** Opening EXERCISE INPUT block **

(** * dossier.web: the search route, its filter predicates and pagination

    A shallow embedding of [dossier/web/routes.py] together with the filter
    predicates and the reservoir sampler that the routes call, and the
    properties of the search pipeline that are established on it.

    Python objects are a single inductive type [PyObj], dictionaries and
    feature collections are [gmap]s keyed by strings, a [StringCounter] is a
    multiset of strings, the request's query is the ordered multi-dictionary
    that bottle keeps, and exceptions are values of [Exn] carried in a sum. *)

From stdpp Require Import base option list gmap gmultiset strings pretty sorting.
From Stdlib Require Import ZArith Ascii.

Local Open Scope Z_scope.

(** ** Python values *)

(** The objects that flow through the routes.  [PyStr] is a byte string
    ([str] of Python 2) and [PyUnicode] a [unicode] string: [fc_to_json]
    tells them apart.  A [FeatureCollection] and a [dict] are both mappings
    from names to objects.  A dictionary written [PyDict d] is an object of
    its own; [PyRef a] is the dictionary at the address [a] of a heap, and
    two occurrences of [PyRef a] are one and the same object. *)
#[warnings="-register-all"]
Inductive PyObj : Type :=
  | PyNone
  | PyStr (s : string)
  | PyUnicode (s : string)
  | PyInt (z : Z)
  | PyStringCounter (c : gmultiset string)
  | PyFC (d : gmap string PyObj)
  | PyDict (d : gmap string PyObj)
  | PyTuple (l : list PyObj)
  | PyRef (a : nat).

(** The exceptions the routes raise or let through.  [HTTPError] is what
    [bottle.abort] raises; its argument is the status code. *)
Inductive Exn : Type :=
  | HTTPError (status : Z)
  | KeyError (key : string)
  | ValueError
  | TypeError
  | AttributeError.

(** A computation that either raises or returns. *)
Definition Result (A : Type) : Type := Exn + A.

Definition raise {A} (e : Exn) : Result A := inl e.
Definition ret {A} (a : A) : Result A := inr a.

#[global] Instance result_ret : MRet Result := λ A a, inr a.

#[global] Instance result_fmap : FMap Result := λ A B f m,
  match m with
  | inl e => inl e
  | inr a => inr (f a)
  end.

#[global] Instance result_bind : MBind Result := λ A B k m,
  match m with
  | inl e => inl e
  | inr a => k a
  end.

(** What the client sees: bottle answers an [HTTPError] with its status and
    any other exception that leaves the handler with status 500. *)
Definition http_status {A} (ok : Z) (r : Result A) : Z :=
  match r with
  | inr _ => ok
  | inl (HTTPError st) => st
  | inl _ => 500
  end.

(** ** The query of a request (bottle's [FormsDict])

    The pairs are kept in the order of the query string; a key may occur
    several times. *)
Module Query.

Abbreviation t := (list (string * string)).

(** [request.query.getall(key)]: every value of [key], in order. *)
Definition getall (key : string) (q : t) : list string :=
  (filter (λ kv, kv.1 = key) q).*2.

(** [request.query.get(key)]: the most recent value, [None] when absent. *)
Definition get (key : string) (q : t) : option string :=
  last (getall key q).

(** Every value of [key] is dropped. *)
Definition remove (key : string) (q : t) : t :=
  filter (λ kv, kv.1 ≠ key) q.

(** [request.query.pop(key, default)]. *)
Definition pop (key : string) (dflt : option string) (q : t)
  : option string * t :=
  (from_option Some dflt (get key q), remove key q).

(** [dict(request.query)]: each key with its most recent value. *)
Definition to_dict (q : t) : gmap string string :=
  foldl (λ d kv, <[kv.1 := kv.2]> d) ∅ q.

End Query.

(** ** Python's [int] on a string and [str] on an integer *)

(** [isspace] in the C locale. *)
Definition is_space (c : ascii) : bool :=
  let n := nat_of_ascii c in
  bool_decide (n = 32 ∨ 9 ≤ n ≤ 13)%nat.

Definition digit_val (c : ascii) : option Z :=
  let n := nat_of_ascii c in
  if bool_decide (48 ≤ n ≤ 57)%nat then Some (Z.of_nat n - 48) else None.

Fixpoint lstrip (s : list ascii) : list ascii :=
  match s with
  | c :: s' => if is_space c then lstrip s' else s
  | [] => []
  end.

(** Reads the digits at the front of [s] into [acc]; returns the value and
    what is left. *)
Fixpoint read_digits (acc : Z) (s : list ascii) : Z * list ascii :=
  match s with
  | c :: s' =>
      match digit_val c with
      | Some d => read_digits (10 * acc + d) s'
      | None => (acc, s)
      end
  | [] => (acc, [])
  end.

Definition starts_with_digit (s : list ascii) : bool :=
  match s with
  | c :: _ => bool_decide (is_Some (digit_val c))
  | [] => false
  end.

(** [int(s)] for a string [s] in base ten: blanks, an optional sign, blanks,
    one or more digits, blanks.  [None] stands for [ValueError]. *)
Definition py_int (s : string) : option Z :=
  let s := lstrip (String.list_ascii_of_string s) in
  let '(neg, s) :=
    match s with
    | c :: s' =>
        if bool_decide (c = "-"%char) then (true, lstrip s')
        else if bool_decide (c = "+"%char) then (false, lstrip s')
        else (false, s)
    | [] => (false, [])
    end in
  if starts_with_digit s then
    let '(n, rest) := read_digits 0 s in
    match lstrip rest with
    | [] => Some (if neg : bool then - n else n)
    | _ :: _ => None
    end
  else None.

(** [str(n)] for an integer. *)
Definition py_str (n : Z) : string := pretty n.

(** ** [routes.py]: helpers *)

(** [str_to_max_int(s, maximum)].  The argument is [None] when the query
    has no such parameter: [int(None)] raises [TypeError], a string that is
    no integer raises [ValueError], and both are caught. *)
Definition str_to_max_int (s : option string) (maximum : Z) : Z :=
  match s with
  | None => maximum
  | Some s =>
      match py_int s with
      | Some n => Z.min maximum n
      | None => maximum
      end
  end.

(** [int(request.query.get(key, default))] with an integer default. *)
Definition int_param (key : string) (dflt : Z) (q : Query.t) : Result Z :=
  match Query.get key q with
  | None => ret dflt
  | Some s =>
      match py_int s with
      | Some n => ret n
      | None => raise ValueError
      end
  end.

(** ** [urlparse] and [urllib]

    The library functions [set_query_param] calls.  They are not part of the
    repository, so they are an interface: the five parts of a split URL, the
    dictionary [parse_qs] reads from a query string, and [urlencode] with
    [doseq=True], whose order of parameters is the dictionary's own. *)
Record SplitResult : Type := MkSplit {
  scheme : string;
  netloc : string;
  path : string;
  qs : string;
  frag : string
}.

Class Urllib : Type := {
  urlsplit : string → SplitResult;
  urlunsplit : SplitResult → string;
  parse_qs : string → gmap string (list string);
  urlencode : gmap string (list string) → string
}.

(** [set_query_param(url, param, value)] for a string [value]. *)
Definition set_query_param `{Urllib} (url param value : string) : string :=
  let u := urlsplit url in
  let params := parse_qs (qs u) in
  let params := <[param := [value]]> params in
  let qs' := urlencode params in
  urlunsplit (MkSplit (scheme u) (netloc u) (path u) qs' (frag u)).

(** ** Pagination *)

(** What a handler is given of the request, and the response it fills. *)
Record Request : Type := MkRequest {
  url : string;
  query : Query.t
}.

Record Response : Type := MkResponse {
  status : Z;
  headers : gmap string string
}.

Definition dquote : string := String (ascii_of_nat 34) EmptyString.

(** [tuple_to_link((rel, url))]: the url in angle brackets, then the
    relation in double quotes. *)
Definition tuple_to_link (l : string * string) : string :=
  "<" +:+ l.2 +:+ ">; rel=" +:+ dquote +:+ l.1 +:+ dquote.

(** [', '.join(l)]. *)
Fixpoint join (sep : string) (l : list string) : string :=
  match l with
  | [] => ""
  | [x] => x
  | x :: l' => x +:+ sep +:+ join sep l'
  end.

(** The [links] list that [add_link_headers(page, per)] builds. *)
Definition links `{Urllib} (request : Request) (page : Z)
  : list (string * string) :=
  let setqp param val := set_query_param (url request) param val in
  (if bool_decide (1 < page)
   then [("first"%string, setqp "page"%string "1"%string);
         ("prev"%string, setqp "page"%string (py_str (page - 1)))]
   else [])
  ++ [("next"%string, setqp "page"%string (py_str (page + 1)))].

Definition add_link_headers `{Urllib} (request : Request)
    (response : Response) (page per : Z) : Response :=
  MkResponse (status response)
    (<["Link"%string := join ", " (tuple_to_link <$> links request page)]>
       (headers response)).

(** [sys.maxint], the largest plain integer of the platform. *)
Class Sys : Type := { maxint : Z }.

(** [islice(it, start, stop)]: the items from [start] up to [stop], the
    latter excluded.  An index that is negative or above [sys.maxint]
    raises [ValueError] when the slice is made. *)
Definition islice `{Sys} {A} (it : list A) (start stop : Z)
  : Result (list A) :=
  if bool_decide (0 ≤ start ≤ maxint ∧ 0 ≤ stop ≤ maxint)
  then ret (take (Z.to_nat (stop - start)) (drop (Z.to_nat start) it))
  else raise ValueError.

(** [paginate(request, response, it)]: the response with its [Link] header
    and the slice of the stream.  [int] raises [ValueError] on a parameter
    that is no integer, before the header is set; [islice] raises it on an
    index above [sys.maxint], after the header is set. *)
Definition paginate `{Urllib} `{Sys} {A} (request : Request)
    (response : Response) (it : list A) : Result (Response * list A) :=
  page ← int_param "page" 1 (query request);
  let page := Z.max 1 page in
  per ← int_param "perpage" 2 (query request);
  let per := Z.min 500 (Z.max 1 per) in
  let start := (page - 1) * per in
  let stop := start + per in
  let response := add_link_headers request response page per in
  items ← islice it start stop;
  ret (response, items).

(** ** Feature collections, the store and labels *)

Abbreviation FeatureCollection := (gmap string PyObj) (only parsing).
Abbreviation Store := (gmap string (gmap string PyObj)) (only parsing).

(** [store.get(cid)]: the collection, or [None]. *)
Definition store_get (store : Store) (cid : string) : PyObj :=
  match store !! cid with
  | Some fc => PyFC fc
  | None => PyNone
  end.

(** [store.scan_ids()]. *)
Definition scan_ids (store : Store) : list string :=
  (map_to_list store).*1.

(** [isinstance(feat, (unicode, StringCounter))]. *)
Definition is_json_feature (feat : PyObj) : bool :=
  match feat with
  | PyUnicode _ | PyStringCounter _ => true
  | _ => false
  end.

(** [fc_to_json(fc)]: the features that are strings or string counters.
    The values of a counter are numbers, so none of them is kept.  An
    object without [iteritems] raises [AttributeError]. *)
Definition fc_to_json (fc : PyObj) : Result (gmap string PyObj) :=
  match fc with
  | PyFC d | PyDict d => ret (filter (λ kv, is_json_feature kv.2) d)
  | PyStringCounter _ => ret ∅
  | _ => raise AttributeError
  end.

Inductive CorefValue : Type := Negative | Unknown | Positive.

** Closing EXERCISE INPUT block **

### WORK REQUIRED
Transcribe the records above exactly, beginning at the line that contains "and the slice" and ending with the line that contains "Abbreviation FeatureCollection := (gmap", both included, and nothing else.

### EXERCISE SOLUTION
    and the slice of the stream.  [int] raises [ValueError] on a parameter
    that is no integer, before the header is set; [islice] raises it on an
    index above [sys.maxint], after the header is set. *)
Definition paginate `{Urllib} `{Sys} {A} (request : Request)
    (response : Response) (it : list A) : Result (Response * list A) :=
  page ← int_param "page" 1 (query request);
  let page := Z.max 1 page in
  per ← int_param "perpage" 2 (query request);
  let per := Z.min 500 (Z.max 1 per) in
  let start := (page - 1) * per in
  let stop := start + per in
  let response := add_link_headers request response page per in
  items ← islice it start stop;
  ret (response, items).

(** ** Feature collections, the store and labels *)

Abbreviation FeatureCollection := (gmap string PyObj) (only parsing).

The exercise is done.